═══ Material supplied

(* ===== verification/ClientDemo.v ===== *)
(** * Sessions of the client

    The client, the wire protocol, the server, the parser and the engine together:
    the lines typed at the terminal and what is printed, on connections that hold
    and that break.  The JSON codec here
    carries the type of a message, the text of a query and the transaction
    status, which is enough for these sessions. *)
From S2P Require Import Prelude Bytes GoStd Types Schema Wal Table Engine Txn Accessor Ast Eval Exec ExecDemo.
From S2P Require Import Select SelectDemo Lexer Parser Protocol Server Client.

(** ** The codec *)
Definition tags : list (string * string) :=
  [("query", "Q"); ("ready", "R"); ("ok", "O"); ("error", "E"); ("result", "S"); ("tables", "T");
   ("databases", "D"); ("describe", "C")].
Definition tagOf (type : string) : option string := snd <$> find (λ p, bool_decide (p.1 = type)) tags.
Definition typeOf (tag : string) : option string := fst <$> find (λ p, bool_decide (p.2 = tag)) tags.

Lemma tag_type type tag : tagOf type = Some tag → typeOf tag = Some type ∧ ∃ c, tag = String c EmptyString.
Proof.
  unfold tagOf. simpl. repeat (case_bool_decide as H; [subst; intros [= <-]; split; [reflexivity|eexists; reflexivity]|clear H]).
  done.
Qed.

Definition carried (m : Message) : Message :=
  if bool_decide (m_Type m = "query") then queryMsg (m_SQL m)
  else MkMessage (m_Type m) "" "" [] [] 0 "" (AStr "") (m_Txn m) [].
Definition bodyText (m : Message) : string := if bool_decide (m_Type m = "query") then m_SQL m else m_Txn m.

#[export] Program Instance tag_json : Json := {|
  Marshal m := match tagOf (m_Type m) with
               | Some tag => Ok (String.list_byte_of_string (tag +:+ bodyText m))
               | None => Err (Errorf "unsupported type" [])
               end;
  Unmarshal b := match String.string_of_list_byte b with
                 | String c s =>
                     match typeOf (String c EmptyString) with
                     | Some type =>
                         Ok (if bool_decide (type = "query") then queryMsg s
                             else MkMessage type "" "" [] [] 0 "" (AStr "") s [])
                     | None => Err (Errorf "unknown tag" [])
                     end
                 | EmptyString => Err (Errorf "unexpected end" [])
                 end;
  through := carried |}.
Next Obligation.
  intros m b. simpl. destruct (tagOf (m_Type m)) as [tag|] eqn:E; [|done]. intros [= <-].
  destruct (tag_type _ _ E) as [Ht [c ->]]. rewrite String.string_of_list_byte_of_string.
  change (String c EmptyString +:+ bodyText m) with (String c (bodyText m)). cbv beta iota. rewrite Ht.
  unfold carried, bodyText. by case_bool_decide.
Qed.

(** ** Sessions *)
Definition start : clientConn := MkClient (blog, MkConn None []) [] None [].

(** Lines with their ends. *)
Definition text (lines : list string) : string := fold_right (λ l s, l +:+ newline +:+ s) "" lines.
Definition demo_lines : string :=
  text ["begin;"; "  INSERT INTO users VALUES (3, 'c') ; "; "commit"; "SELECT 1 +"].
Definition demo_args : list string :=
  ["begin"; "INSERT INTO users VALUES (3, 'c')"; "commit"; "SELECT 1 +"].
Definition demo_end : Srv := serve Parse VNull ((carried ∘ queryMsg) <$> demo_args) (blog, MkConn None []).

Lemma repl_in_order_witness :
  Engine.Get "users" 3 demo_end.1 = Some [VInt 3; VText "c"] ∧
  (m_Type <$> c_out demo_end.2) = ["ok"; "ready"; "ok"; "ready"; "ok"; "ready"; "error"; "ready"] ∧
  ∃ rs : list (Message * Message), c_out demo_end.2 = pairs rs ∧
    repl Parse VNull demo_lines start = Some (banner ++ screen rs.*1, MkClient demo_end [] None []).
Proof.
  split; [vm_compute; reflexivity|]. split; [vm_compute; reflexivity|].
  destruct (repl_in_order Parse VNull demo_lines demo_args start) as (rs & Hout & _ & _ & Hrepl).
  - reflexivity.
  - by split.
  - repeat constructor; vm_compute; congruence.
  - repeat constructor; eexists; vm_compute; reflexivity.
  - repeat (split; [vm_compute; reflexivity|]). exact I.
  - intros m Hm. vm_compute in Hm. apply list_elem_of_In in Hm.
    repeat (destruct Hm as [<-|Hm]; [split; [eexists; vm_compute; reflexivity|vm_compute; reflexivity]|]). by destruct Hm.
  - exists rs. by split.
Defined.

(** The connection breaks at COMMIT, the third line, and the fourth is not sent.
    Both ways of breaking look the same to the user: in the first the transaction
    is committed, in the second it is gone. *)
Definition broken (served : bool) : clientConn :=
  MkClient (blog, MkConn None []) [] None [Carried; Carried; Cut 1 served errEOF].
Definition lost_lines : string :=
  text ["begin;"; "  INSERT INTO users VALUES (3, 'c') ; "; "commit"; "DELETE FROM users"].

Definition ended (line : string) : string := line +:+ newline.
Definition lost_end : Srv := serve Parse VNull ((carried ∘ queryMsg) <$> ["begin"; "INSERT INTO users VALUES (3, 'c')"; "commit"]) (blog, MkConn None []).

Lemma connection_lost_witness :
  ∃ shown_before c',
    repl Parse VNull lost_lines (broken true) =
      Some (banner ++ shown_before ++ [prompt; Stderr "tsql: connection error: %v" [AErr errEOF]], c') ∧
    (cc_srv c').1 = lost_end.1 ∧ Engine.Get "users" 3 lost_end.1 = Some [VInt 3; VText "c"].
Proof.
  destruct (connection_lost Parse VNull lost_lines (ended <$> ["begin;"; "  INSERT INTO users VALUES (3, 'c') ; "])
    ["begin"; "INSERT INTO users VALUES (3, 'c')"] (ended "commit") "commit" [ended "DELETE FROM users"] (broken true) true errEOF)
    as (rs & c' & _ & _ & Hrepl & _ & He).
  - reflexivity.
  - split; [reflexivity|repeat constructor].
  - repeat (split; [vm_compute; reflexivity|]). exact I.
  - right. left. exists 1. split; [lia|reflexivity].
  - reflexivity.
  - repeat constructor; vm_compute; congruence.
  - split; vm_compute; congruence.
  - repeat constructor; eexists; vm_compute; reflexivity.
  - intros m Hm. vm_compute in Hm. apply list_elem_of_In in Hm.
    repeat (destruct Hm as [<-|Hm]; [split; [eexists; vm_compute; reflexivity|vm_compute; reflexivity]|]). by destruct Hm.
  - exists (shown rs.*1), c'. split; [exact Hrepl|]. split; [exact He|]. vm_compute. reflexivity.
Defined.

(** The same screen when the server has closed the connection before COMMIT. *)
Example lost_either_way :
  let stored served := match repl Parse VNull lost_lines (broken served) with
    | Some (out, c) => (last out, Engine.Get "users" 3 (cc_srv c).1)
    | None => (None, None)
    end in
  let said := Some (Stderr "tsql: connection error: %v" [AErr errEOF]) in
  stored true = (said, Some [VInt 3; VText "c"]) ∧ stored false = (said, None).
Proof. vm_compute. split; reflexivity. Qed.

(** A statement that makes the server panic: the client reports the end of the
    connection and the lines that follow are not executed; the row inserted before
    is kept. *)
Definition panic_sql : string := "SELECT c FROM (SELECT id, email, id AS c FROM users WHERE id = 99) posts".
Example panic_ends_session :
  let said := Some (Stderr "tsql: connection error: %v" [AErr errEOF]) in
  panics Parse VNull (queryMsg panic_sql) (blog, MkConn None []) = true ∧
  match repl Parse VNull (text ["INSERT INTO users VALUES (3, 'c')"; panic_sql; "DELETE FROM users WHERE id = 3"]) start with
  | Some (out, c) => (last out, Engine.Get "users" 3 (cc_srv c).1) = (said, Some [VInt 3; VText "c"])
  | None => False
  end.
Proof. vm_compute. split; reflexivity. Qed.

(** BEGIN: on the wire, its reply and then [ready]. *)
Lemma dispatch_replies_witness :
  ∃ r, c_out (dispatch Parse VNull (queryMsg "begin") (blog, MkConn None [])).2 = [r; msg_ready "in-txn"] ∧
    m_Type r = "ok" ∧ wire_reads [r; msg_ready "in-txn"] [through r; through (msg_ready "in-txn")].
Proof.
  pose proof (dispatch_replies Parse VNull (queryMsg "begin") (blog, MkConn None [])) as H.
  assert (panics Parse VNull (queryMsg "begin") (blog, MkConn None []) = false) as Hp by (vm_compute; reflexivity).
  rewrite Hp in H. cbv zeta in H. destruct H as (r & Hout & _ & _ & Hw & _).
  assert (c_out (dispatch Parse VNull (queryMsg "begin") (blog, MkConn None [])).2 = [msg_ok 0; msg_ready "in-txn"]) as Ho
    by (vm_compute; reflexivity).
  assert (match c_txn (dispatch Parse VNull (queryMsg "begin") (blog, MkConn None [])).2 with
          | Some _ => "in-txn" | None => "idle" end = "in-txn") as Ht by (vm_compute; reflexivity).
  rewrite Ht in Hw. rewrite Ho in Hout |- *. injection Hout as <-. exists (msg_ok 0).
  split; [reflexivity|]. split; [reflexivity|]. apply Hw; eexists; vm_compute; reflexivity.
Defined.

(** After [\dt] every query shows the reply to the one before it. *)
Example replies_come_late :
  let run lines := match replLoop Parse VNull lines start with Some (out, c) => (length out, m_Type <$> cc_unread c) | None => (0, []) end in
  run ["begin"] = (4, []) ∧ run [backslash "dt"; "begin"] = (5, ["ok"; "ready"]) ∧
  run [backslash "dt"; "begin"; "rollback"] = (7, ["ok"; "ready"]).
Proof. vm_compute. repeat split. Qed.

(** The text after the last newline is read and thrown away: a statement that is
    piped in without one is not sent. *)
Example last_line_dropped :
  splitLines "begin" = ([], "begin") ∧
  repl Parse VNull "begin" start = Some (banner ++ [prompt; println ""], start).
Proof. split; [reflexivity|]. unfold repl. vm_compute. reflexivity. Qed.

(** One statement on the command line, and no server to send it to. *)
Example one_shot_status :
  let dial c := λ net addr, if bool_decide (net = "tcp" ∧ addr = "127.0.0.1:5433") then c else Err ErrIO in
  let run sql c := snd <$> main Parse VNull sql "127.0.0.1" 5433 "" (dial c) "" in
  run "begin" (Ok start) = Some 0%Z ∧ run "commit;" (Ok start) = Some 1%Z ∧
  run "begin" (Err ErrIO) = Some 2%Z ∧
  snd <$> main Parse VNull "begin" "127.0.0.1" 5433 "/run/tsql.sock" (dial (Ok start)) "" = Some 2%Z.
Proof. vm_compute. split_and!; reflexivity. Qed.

══════

#### Instructions to follow:
In which lines of the material above does the string "codec" occur? Copy them all.

#### Answer for the task:
    and that break.  The JSON codec here
(** ** The codec *)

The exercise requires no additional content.